Bovine babesiosisis is a tick-transmitted disease posing a potential risk to more than 500 million cattle worldwide. The etiological agents are protozoa of the Babesia genus, of which B. bovis is the most virulent. Vaccines currently available are based on attenuated live parasites, and although they are generally effective ,they are difficult to produce and store, may co-transmit other pathogens, cause severe clinical symptoms, and result in death of animals older than one year of age. For these reasons, the development of a subunit vaccine against B. bovis would be safer and more attractive from an economic perspective, and, in addition, would be also recommended for adult bovines. In the present study, recombinant ectodomains of the glycosylphosphatidylinositol (GPI)-anchored MSA-2a1, MSA-2b, and MSA-2c B. bovis surface antigens were expressed in Pichia pastoris as secreted soluble peptides. The antigens were high-degree purified, and biochemically and immunologically characterized. A vaccine formulation was obtained by emulsifying a mixture of the three peptides with the adjuvant Montanide ISA 720, which elicited high IgG antibody titers against each of the antigens in mice.
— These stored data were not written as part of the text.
(* ===== verification/ProjectionMetrics.v ===== *)
(** * Metrics of projections (src/projection/metrics.go; what runner.go records)

    The package's own vectors with their registration, recordings, reset and
    default instance; then what a run of the runner tells the collector it is
    given, and what the counters and the health gauge make of it.  Registries
    and calls are those of [Metrics]; a vector is the set of its series. *)
From S2P Require Import Prelude Types Errors Interfaces Metrics Projection.
From S2P Require MemStore.
From stdpp Require Import options.

(** ** The vectors *)
Section vectors.
Implicit Type l : Labels.
Definition opsTotal l := mkDesc "projection" "operations_total" l CounterVec ["projection"; "operation"; "status"].
Definition opsDuration l :=
  mkDesc "projection" "operation_duration_seconds" l
    (HistogramVec [10; 50; 100; 250; 500; 1000; 2500; 5000; 10000; 25000; 50000; 100000]) ["projection"; "operation"].
Definition eventsProcessed l :=
  mkDesc "projection" "events_processed_total" l CounterVec ["projection"; "operation"].
Definition batchSizes l :=
  mkDesc "projection" "batch_size" l
    (HistogramVec [10000; 50000; 100000; 250000; 500000; 1000000; 2500000; 5000000; 10000000; 20000000]) ["projection"].
Definition errorsTotal l :=
  mkDesc "projection" "errors_total" l CounterVec ["projection"; "operation"; "error_type"].
Definition lastSuccess l := mkDesc "projection" "last_success_timestamp" l GaugeVec ["projection"; "operation"].
Definition lag l := mkDesc "projection" "lag_seconds" l GaugeVec ["projection"].
Definition health l := mkDesc "projection" "health" l GaugeVec ["projection"].
Definition projection_metrics l : list Desc :=
  [opsTotal l; opsDuration l; eventsProcessed l; batchSizes l; errorsTotal l; lastSuccess l; lag l; health l].
End vectors.

Section metrics.
Context {R : Type} {RG : Registry R}.

Record ProjectionMetrics := mkPM { pm_registry : R; pm_labels : Labels }.
Inductive ProjectionMetricsOption := WithProjectionRegistry (r : R) | WithProjectionLabels (l : Labels).
Definition apply_projection_option (m : ProjectionMetrics) (o : ProjectionMetricsOption) : ProjectionMetrics :=
  match o with
  | WithProjectionRegistry r => mkPM r (pm_labels m)
  | WithProjectionLabels l => mkPM (pm_registry m) (l ∪ pm_labels m)
  end.
Definition registerProjectionMetrics (m : ProjectionMetrics) : outcome ProjectionMetrics :=
  let* r := MustRegister (projection_metrics (pm_labels m)) (pm_registry m) in
  Done (mkPM r (pm_labels m)).
Definition NewProjectionMetrics (serviceName : string) (opts : list ProjectionMetricsOption)
    : outcome ProjectionMetrics :=
  registerProjectionMetrics
    (fold_left apply_projection_option opts (mkPM NewRegistry {["service" := serviceName]})).
Implicit Type m : ProjectionMetrics.

Definition PM_RecordProjectionOperation (projection operation : string) (duration : Z) (success : bool)
    (events : Z) m : list Call :=
  let status := if success then "success" else "error" in
  [Inc (opsTotal (pm_labels m)) [projection; operation; status];
   Observe (opsDuration (pm_labels m)) [projection; operation] duration]
  ++ (if 0 <? events then
        [Add (eventsProcessed (pm_labels m)) [projection; operation] events;
         Observe (batchSizes (pm_labels m)) [projection] events]
      else [])
  ++ (if success then [SetToCurrentTime (lastSuccess (pm_labels m)) [projection; operation];
                       SetTo (health (pm_labels m)) [projection] 1] else []).
Definition PM_RecordProjectionError (projection operation errorType : string) m : list Call :=
  [Inc (errorsTotal (pm_labels m)) [projection; operation; errorType];
   SetTo (health (pm_labels m)) [projection] 0].
Definition PM_UpdateProjectionLag (projection : string) (lag_ : Z) m : list Call :=
  [SetTo (lag (pm_labels m)) [projection] lag_].
Definition PM_SetProjectionHealth (projection : string) (healthy : bool) m : list Call :=
  [SetTo (health (pm_labels m)) [projection] (if healthy then 1 else 0)].

(** The values do not come from the vectors. *)
Definition GetProjectionMetrics (projection : string) m : gmap string Z :=
  {["operations_total" := 0; "errors_total" := 0; "lag_seconds" := 0; "health" := 1]}.

(** ** Series and their deletion *)
Definition Series : Type := string * list string.
Definition series_of (c : Call) : Series :=
  match c with
  | Inc d v | Add d v _ | Observe d v _ | SetTo d v _ | SetToCurrentTime d v => (fq_name d, v)
  end.
(** Whether every label given has that value; labels and values correspond by
    position. *)
Definition partial_match (d : Desc) (given : list (string * string)) (values : list string) : bool :=
  forallb (λ kv, bool_decide (kv ∈ zip (variable d) values)) given.
Definition DeletePartialMatch (d : Desc) (given : list (string * string)) (ss : list Series) : list Series :=
  filter (λ s : Series, ¬ (s.1 = fq_name d ∧ partial_match d given s.2 = true)) ss.
Definition DeleteLabelValues (d : Desc) (values : list string) (ss : list Series) : list Series :=
  filter (λ s : Series, ¬ (s.1 = fq_name d ∧ s.2 = values)) ss.

Definition ResetProjectionMetrics (projection : string) m (ss : list Series) : list Series :=
  let l := pm_labels m in
  let ss := DeletePartialMatch (opsTotal l) [("projection", projection)] ss in
  let ss := DeletePartialMatch (eventsProcessed l) [("projection", projection)] ss in
  let ss := DeletePartialMatch (errorsTotal l) [("projection", projection)] ss in
  let ss := DeletePartialMatch (lastSuccess l) [("projection", projection)] ss in
  let ss := DeleteLabelValues (batchSizes l) [projection] ss in
  let ss := DeleteLabelValues (health l) [projection] ss in
  let ss := DeleteLabelValues (lag l) [projection] ss in
  DeletePartialMatch (opsDuration l) [("projection", projection)] ss.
IgG antibodies generated against each MSA-antigen recognized merozoites and significantly inhibited the invasion of bovine erythrocytes. Cellular immune responses were detected by IFN-gamma and TNF-alpha production of splenic and lymph node CD4+ T cells after stimulation with MSA-2a1 or MSA-2c. These data strongly suggest the high protective potential of this vaccine formulation. Supported by CNPq/CONICET (490395/2011-2), INCTV-CNPq FAPESP,ANPCyT (PICT 2010-0438) and INTA (PNBIO 1131034).